> _What you have to do_: Please say how many lines of the listing hold "value", with no other words in the answer.

***** Provided records *****

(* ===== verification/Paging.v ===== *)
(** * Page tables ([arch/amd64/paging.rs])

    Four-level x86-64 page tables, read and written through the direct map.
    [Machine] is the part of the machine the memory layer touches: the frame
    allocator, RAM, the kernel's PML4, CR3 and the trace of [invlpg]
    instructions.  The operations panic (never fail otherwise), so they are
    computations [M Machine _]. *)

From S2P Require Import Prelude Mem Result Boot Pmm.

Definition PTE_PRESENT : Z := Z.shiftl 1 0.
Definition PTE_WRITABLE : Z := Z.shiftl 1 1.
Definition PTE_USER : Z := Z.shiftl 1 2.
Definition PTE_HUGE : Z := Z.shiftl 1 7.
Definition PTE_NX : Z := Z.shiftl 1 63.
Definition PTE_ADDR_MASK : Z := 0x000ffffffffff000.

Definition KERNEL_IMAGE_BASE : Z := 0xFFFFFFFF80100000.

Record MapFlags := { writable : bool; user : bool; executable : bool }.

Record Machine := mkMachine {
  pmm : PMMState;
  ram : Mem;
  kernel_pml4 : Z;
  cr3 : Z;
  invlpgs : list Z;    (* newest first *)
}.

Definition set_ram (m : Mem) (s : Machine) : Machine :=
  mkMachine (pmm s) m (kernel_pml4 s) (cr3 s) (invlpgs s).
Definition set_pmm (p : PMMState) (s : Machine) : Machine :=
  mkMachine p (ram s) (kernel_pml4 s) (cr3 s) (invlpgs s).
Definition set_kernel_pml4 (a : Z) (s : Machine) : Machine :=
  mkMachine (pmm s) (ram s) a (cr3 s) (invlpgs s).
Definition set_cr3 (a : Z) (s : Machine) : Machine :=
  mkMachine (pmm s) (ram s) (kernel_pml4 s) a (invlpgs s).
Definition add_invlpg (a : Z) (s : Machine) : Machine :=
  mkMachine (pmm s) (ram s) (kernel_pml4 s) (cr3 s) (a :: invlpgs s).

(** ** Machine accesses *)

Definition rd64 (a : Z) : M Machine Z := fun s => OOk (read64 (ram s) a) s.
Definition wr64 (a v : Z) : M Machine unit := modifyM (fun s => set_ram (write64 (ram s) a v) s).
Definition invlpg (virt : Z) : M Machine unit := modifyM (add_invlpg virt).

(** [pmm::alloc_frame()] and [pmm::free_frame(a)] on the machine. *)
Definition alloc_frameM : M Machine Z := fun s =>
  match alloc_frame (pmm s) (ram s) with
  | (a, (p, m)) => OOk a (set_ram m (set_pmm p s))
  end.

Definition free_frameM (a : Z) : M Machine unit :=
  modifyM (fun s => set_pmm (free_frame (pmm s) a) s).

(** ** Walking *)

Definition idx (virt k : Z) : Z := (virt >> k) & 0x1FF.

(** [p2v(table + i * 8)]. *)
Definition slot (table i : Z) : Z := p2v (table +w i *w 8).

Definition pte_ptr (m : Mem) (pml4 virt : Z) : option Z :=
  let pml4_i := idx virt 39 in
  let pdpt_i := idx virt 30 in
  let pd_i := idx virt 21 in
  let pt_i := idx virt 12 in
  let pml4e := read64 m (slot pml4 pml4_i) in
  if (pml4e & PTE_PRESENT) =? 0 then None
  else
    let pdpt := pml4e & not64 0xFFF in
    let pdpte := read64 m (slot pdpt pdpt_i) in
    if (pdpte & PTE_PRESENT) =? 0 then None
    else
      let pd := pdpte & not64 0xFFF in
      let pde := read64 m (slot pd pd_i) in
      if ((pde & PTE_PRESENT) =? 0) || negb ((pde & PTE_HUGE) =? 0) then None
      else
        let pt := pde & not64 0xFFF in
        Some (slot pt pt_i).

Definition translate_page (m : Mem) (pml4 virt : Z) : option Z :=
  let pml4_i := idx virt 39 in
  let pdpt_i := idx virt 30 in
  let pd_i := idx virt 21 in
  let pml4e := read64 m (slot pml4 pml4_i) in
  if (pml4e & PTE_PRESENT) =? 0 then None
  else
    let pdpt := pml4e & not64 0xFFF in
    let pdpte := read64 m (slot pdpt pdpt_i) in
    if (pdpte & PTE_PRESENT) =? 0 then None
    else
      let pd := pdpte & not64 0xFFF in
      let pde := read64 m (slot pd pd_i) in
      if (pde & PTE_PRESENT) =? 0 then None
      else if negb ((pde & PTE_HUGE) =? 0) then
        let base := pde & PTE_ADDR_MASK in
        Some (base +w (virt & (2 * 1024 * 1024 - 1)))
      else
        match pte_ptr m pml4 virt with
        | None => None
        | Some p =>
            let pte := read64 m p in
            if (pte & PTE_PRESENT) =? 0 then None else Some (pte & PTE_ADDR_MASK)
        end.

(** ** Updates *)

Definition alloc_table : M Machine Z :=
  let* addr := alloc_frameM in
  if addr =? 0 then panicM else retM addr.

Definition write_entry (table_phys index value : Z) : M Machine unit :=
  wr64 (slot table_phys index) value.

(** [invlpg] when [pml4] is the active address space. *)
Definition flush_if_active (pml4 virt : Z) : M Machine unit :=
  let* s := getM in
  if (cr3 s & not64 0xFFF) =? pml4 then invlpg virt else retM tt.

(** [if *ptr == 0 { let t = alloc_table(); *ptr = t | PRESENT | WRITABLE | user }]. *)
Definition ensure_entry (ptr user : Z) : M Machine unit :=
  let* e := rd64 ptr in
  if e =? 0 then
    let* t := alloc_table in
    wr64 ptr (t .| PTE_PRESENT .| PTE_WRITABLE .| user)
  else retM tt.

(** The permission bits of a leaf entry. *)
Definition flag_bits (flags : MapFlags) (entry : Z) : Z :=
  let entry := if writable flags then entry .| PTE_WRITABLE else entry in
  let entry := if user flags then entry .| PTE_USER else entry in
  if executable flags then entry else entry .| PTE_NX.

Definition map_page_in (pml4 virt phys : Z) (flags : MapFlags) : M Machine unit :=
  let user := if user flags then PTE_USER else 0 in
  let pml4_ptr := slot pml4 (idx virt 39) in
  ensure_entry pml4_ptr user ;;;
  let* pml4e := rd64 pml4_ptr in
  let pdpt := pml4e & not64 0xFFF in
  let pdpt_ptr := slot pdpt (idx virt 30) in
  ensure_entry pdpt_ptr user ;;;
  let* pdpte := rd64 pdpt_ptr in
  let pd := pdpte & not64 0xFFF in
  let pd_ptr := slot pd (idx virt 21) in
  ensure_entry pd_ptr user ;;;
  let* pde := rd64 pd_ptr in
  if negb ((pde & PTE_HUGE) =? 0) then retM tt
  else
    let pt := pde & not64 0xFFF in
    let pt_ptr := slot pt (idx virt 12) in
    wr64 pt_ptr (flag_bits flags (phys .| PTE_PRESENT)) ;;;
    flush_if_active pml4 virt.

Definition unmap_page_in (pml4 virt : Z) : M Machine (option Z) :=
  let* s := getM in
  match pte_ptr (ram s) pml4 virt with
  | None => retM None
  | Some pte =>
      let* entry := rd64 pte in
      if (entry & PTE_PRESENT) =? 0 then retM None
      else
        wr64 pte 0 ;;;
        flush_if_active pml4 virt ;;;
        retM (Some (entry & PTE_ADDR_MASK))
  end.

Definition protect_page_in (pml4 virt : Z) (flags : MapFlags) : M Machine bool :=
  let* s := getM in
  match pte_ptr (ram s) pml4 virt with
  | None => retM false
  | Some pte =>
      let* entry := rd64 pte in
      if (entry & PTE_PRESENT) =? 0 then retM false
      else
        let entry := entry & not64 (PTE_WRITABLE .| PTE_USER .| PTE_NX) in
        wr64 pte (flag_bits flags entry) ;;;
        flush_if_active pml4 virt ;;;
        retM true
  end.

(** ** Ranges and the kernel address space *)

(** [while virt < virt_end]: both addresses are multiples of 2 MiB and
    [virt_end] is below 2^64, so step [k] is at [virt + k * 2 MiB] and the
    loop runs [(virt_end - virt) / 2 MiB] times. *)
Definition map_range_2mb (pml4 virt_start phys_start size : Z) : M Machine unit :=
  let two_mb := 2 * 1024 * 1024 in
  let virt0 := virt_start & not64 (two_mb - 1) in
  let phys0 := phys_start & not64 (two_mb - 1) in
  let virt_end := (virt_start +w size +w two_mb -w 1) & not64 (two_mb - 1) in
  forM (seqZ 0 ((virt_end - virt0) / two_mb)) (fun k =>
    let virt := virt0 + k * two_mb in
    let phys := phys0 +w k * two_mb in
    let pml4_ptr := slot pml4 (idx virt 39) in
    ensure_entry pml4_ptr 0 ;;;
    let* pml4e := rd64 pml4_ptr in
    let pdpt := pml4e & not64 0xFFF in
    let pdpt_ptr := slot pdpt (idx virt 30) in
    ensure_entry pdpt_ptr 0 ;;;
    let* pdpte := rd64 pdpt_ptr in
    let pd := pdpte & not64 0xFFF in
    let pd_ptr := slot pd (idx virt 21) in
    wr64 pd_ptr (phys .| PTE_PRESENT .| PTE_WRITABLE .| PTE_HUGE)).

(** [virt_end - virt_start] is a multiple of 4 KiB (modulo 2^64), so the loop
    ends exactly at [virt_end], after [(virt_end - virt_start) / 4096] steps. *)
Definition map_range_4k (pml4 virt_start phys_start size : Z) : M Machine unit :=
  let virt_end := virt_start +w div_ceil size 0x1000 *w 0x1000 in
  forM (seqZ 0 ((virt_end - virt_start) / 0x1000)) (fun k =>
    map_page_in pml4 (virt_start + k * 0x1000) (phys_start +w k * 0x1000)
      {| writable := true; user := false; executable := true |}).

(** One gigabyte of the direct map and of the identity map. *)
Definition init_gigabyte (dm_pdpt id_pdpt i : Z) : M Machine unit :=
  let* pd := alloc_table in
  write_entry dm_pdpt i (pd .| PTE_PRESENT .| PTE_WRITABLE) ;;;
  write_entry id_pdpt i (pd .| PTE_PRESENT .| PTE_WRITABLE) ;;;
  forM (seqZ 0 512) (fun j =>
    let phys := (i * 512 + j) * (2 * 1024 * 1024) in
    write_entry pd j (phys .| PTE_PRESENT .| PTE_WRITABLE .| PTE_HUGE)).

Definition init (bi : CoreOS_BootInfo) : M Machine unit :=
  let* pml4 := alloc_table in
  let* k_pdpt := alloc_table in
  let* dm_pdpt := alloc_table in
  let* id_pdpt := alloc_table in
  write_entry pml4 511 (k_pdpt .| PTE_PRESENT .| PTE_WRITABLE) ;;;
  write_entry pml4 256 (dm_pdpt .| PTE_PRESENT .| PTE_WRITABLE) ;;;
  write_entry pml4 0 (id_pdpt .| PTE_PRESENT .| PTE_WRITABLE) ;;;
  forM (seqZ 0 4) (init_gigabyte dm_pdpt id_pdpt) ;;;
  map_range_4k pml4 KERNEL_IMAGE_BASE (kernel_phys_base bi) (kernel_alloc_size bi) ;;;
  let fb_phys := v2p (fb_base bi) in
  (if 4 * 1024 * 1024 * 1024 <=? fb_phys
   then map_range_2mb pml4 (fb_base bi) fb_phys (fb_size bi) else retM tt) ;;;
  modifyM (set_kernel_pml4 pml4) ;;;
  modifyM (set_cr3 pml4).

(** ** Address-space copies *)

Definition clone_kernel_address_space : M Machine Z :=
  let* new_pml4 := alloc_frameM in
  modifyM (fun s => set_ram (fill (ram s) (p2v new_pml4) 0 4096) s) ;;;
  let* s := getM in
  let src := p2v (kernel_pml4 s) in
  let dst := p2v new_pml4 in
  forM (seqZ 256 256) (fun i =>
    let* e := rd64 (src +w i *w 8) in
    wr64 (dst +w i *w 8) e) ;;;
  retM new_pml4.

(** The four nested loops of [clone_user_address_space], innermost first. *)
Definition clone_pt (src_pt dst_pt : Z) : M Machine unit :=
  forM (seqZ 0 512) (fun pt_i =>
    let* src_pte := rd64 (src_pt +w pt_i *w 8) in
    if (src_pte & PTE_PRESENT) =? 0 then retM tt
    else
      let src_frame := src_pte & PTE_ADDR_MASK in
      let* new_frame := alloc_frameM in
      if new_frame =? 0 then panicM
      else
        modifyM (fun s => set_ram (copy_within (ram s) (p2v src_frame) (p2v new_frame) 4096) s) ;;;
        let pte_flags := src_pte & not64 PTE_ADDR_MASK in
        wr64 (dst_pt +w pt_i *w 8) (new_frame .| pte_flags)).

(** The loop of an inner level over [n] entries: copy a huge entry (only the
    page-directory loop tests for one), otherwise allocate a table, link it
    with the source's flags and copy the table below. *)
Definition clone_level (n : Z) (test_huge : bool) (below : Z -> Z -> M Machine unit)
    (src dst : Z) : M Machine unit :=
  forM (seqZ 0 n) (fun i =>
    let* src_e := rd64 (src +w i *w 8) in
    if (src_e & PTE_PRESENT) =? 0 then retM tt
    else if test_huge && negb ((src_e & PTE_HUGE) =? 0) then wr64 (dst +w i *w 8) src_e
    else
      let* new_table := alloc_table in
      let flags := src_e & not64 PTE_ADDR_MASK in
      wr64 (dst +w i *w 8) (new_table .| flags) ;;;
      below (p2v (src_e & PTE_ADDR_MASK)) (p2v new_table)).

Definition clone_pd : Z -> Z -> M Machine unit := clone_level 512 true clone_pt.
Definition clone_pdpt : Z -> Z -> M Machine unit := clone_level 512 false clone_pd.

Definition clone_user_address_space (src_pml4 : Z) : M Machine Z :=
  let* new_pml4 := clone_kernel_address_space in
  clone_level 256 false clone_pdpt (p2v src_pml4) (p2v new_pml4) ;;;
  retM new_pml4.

*****

> _Result for this exercise_: 2